[Saved data entries]
•••

(* ===== verification/ReplicaAgreement.v ===== *)
(** What the replicated log guarantees, from the invariant of ReplicaSafety.v:
    replicas at the same watermark have the same state, and what has been
    acknowledged to a client is on disk. With it, the run in which the
    advertisement that follows an old decree makes two replicas diverge, and the
    query that kills a replica which has just started. *)

From stdpp Require Import sorting.
From S2P Require Import Prelude Paxos Replica ReplicaSys ReplicaSafety.
Local Open Scope Z_scope.

Module ReplicaAgreement.
Import Paxos Replica ReplicaSys ReplicaSafety.

Section Agreement.
Context {A S Ref : Type} `{EqDecision A} (cfg : config A S Ref) (decided : DecreeId -> Value A) (base : DecreeId).
Context {CO : Consensus decided}.
Hypothesis restore_dump : forall w s, logRestore cfg (logDump cfg w s) = Some s.
Implicit Types (s : system A S Ref).
Abbreviation step := (step cfg decided base).

Definition known s (w : DecreeId) : Prop := exists r, (w, r) ∈ snapshots s.

Definition node_ok (K : DecreeId -> Prop) (x : node A S Ref) : Prop :=
  match x with Up st => state_ok cfg decided base K st | Down p => store_ok decided base p end.

(** The invariant, for snapshots with watermarks in [K]. *)
Record sys_ok_in (K : DecreeId -> Prop) s : Prop := {
  ok_nodes : forall n x, nodes s !! n = Some x -> node_ok K x;
  ok_wire : Forall (fun x => message_ok cfg decided base K x.2) (wire s);
  ok_tasks : Forall (fun x => task_ok decided x.2) (tasks s);
  ok_dumps : Forall (fun x => caught_up cfg decided x.2.1.2 x.2.2) (dumps s);
  ok_snapshots : Forall (fun x => snapshot_ok cfg decided K x.1 x.2) (snapshots s);
}.
Definition sys_ok s : Prop := sys_ok_in (known s) s.

(** ** More snapshots do no harm *)

Section Monotone.
Context (K K' : DecreeId -> Prop) (HK : forall w, K w -> K' w).

Lemma snapshot_mono w r : snapshot_ok cfg decided K w r -> snapshot_ok cfg decided K' w r.
Proof using HK. intros (H & ?). split; [by apply HK|done]. Qed.

Lemma state_mono st : state_ok cfg decided base K st -> state_ok cfg decided base K' st.
Proof using HK.
  intros [? ? ? ? Hs ? Hk]. constructor; try done.
  - intros r Hr. by apply snapshot_mono, Hs.
  - destruct Hk; [by left|right; by apply HK].
Qed.

Lemma message_mono m : message_ok cfg decided base K m -> message_ok cfg decided base K' m.
Proof using HK. destruct m; simpl; try done; [apply snapshot_mono|]. intros [? ?]. split; [done|by apply snapshot_mono]. Qed.
Lemma execute_watermark n inp st start di v b :
  reconf_below b v -> decreeLegislatureId (stateWatermark st) <= b ->
  let w' := stateWatermark (executeDecree cfg n inp st start di v).1 in
  decreeNumber w' = decreeNumber (stateWatermark st) + 1 /\ decreeLegislatureId w' <= b + 1.
Proof.
  intros Hb Hl. simpl. unfold executeDecree. rewrite renewLease_watermark. destruct v as [xs|leg rs].
  - unfold executeValues. destruct (maybeTakeSnapshot _ _ _ _). destruct st. simpl in *. lia.
  - destruct (decide _).
    + unfold executeReconf. destruct (maybeTakeSnapshot _ _ _ _). destruct (match whereis inp with Some _ => _ | None => _ end).
      destruct st. simpl in *. lia.
    + unfold ignoreReconf. destruct (maybeTakeSnapshot _ _ _ _). destruct st. simpl in *. lia.
Qed.

Lemma stored_turn n inp st start k v b :
  at_watermark st k -> reconf_below b v -> decreeLegislatureId (stateWatermark st) <= b ->
  exists r, turn cfg n inp st (MDecree start Stored (Decree maxInt k) v) = Handled r /\
    decreeNumber (stateWatermark r.1) = k + 1 /\ decreeLegislatureId (stateWatermark r.1) <= b + 1.
Proof.
  intros Hst Hb Hl. pose proof (at_watermark_guards st k Hst) as [Hns Hat]. destruct Hst as [Hk _].
  assert (Hg : goNext cfg n inp st (MDecree start Stored (Decree maxInt k) v) =
    Handled (executeDecree cfg n inp st start (Decree maxInt k) v)).
  { simpl. unfold onDecree. rewrite decide_False by done. by rewrite decide_True. }
  destruct (go_next _ _ _ _ _ Hg) as (r & Ht & _ & Hw & _). exists r. split; [done|]. rewrite Hw, <- Hk.
  by apply execute_watermark.
Qed.

(** ** Steps *)

Lemma keep_others {X} (x y : X) l1 l2 : x ∈ l1 ++ y :: l2 -> x <> y -> x ∈ l1 ++ l2.
Proof. rewrite !elem_of_app, elem_of_cons. tauto. Qed.

Lemma sent_to_wire n' m' (effs : list (effect A S Ref)) : ToReplica n' m' ∈ effs -> (n', m') ∈ omap to_wire effs.
Proof. intros H. apply list_elem_of_omap. by exists (ToReplica n' m'). Qed.
Fixpoint run_events (evs : list (event Z unit)) (p : proposer Z unit) :
    option (list (ProposerRequest Z) * list (message Z unit) * proposer Z unit) :=
  match evs with
  | [] => Some ([], [], p)
  | ev :: evs =>
      if allowed_bool p ev then
        '(p1, o1) ← pexec ev p; '(ins, o2, p2) ← run_events evs p1; Some (option_list (arrival ev) ++ ins, o1 ++ o2, p2)
      else None
  end.

Lemma allowed_bool_ok p ev : allowed_bool p ev = true -> allowed five_decided p ev.
Proof.
  unfold allowed_bool, allowed, five_decided. destruct ev as [|[]|v s'|]; try done.
  destruct (pphase p); try done. by intros ?%bool_decide_eq_true.
Qed.

Lemma run_events_reach evs p0 ins0 outs0 p ins outs p' :
  reach five_decided p0 ins0 outs0 p -> run_events evs p = Some (ins, outs, p') ->
  reach five_decided p0 (ins0 ++ ins) (outs0 ++ outs) p'.
Proof.
  revert ins0 outs0 p ins outs. induction evs as [|ev evs IH]; intros ins0 outs0 p ins outs Hr; simpl.
  { intros [= <- <- <-]. by rewrite !app_nil_r. }
  destruct (allowed_bool p ev) eqn:Ha; [|done]. destruct (pexec ev p) as [[p1 o1]|] eqn:He; simpl; [|done].
  destruct (run_events evs p1) as [[[ins1 o2] p2]|] eqn:Hrun; simpl; [|done]. intros [= <- <- <-].
  rewrite !app_assoc. eapply IH; [|exact Hrun]. by eapply reach_event; [|apply allowed_bool_ok|].
Qed.

Definition start5 : proposer Z unit := new_proposer (Decree 0 5) tt [1; 2].
Definition after (evs : list (event Z unit)) : list (ProposerRequest Z) * list (message Z unit) * proposer Z unit :=
  default ([], [], start5) (run_events evs start5).

Lemma after_reached evs : is_Some (run_events evs start5) ->
  reach five_decided start5 (after evs).1.1 (after evs).1.2 (after evs).2.
Proof.
  intros [[[ins outs] p] H]. unfold after. rewrite H. simpl.
  apply (run_events_reach evs start5 [] [] start5); [constructor|done].
Qed.

Lemma proposer_answers_once_witness :
  let evs := first_events ++ [Advance; Advance; Advance] in
  (after evs).1.2 = [Passed (Values [5]) (request_for 5); Rejected (request_for 4)] /\
  omap answered (after evs).1.2 ++ pending (after evs).2 ≡ₚ [request_for 5; request_for 4].
Proof.
  intros evs. split; [vm_compute; reflexivity|].
  exact (proj1 (proposer_answers_once five_decided (Decree 0 5) tt [1; 2] [request_for 5; request_for 4] (after evs).1.2
    (after evs).2 (after_reached evs (ex_intro _ (after evs) eq_refl)))).
Defined.

Lemma proposer_delivers_witness :
  exists k p', (k <= 3)%nat /\ turns k (after first_events).2 = Some (p', [Passed (Values [5]) (request_for 5) : message Z unit]) /\
    pphase p' = Idle.
Proof.
  exact (proposer_delivers five_decided (Decree 0 5) tt [1; 2] _ (after first_events).1.2 (after first_events).2 (request_for 5)
    (Values [5]) tt (after_reached first_events (ex_intro _ (after first_events) eq_refl)) eq_refl).
Defined.
End Proposer.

•••

Your goal
Beginning at the line with "Lemma sent_to_wire n'" and stopping after the line with "option (list (ProposerRequest", please write out every line of the data above exactly and nothing else.

Output for this task
Lemma sent_to_wire n' m' (effs : list (effect A S Ref)) : ToReplica n' m' ∈ effs -> (n', m') ∈ omap to_wire effs.
Proof. intros H. apply list_elem_of_omap. by exists (ToReplica n' m'). Qed.
Fixpoint run_events (evs : list (event Z unit)) (p : proposer Z unit) :
    option (list (ProposerRequest Z) * list (message Z unit) * proposer Z unit) :=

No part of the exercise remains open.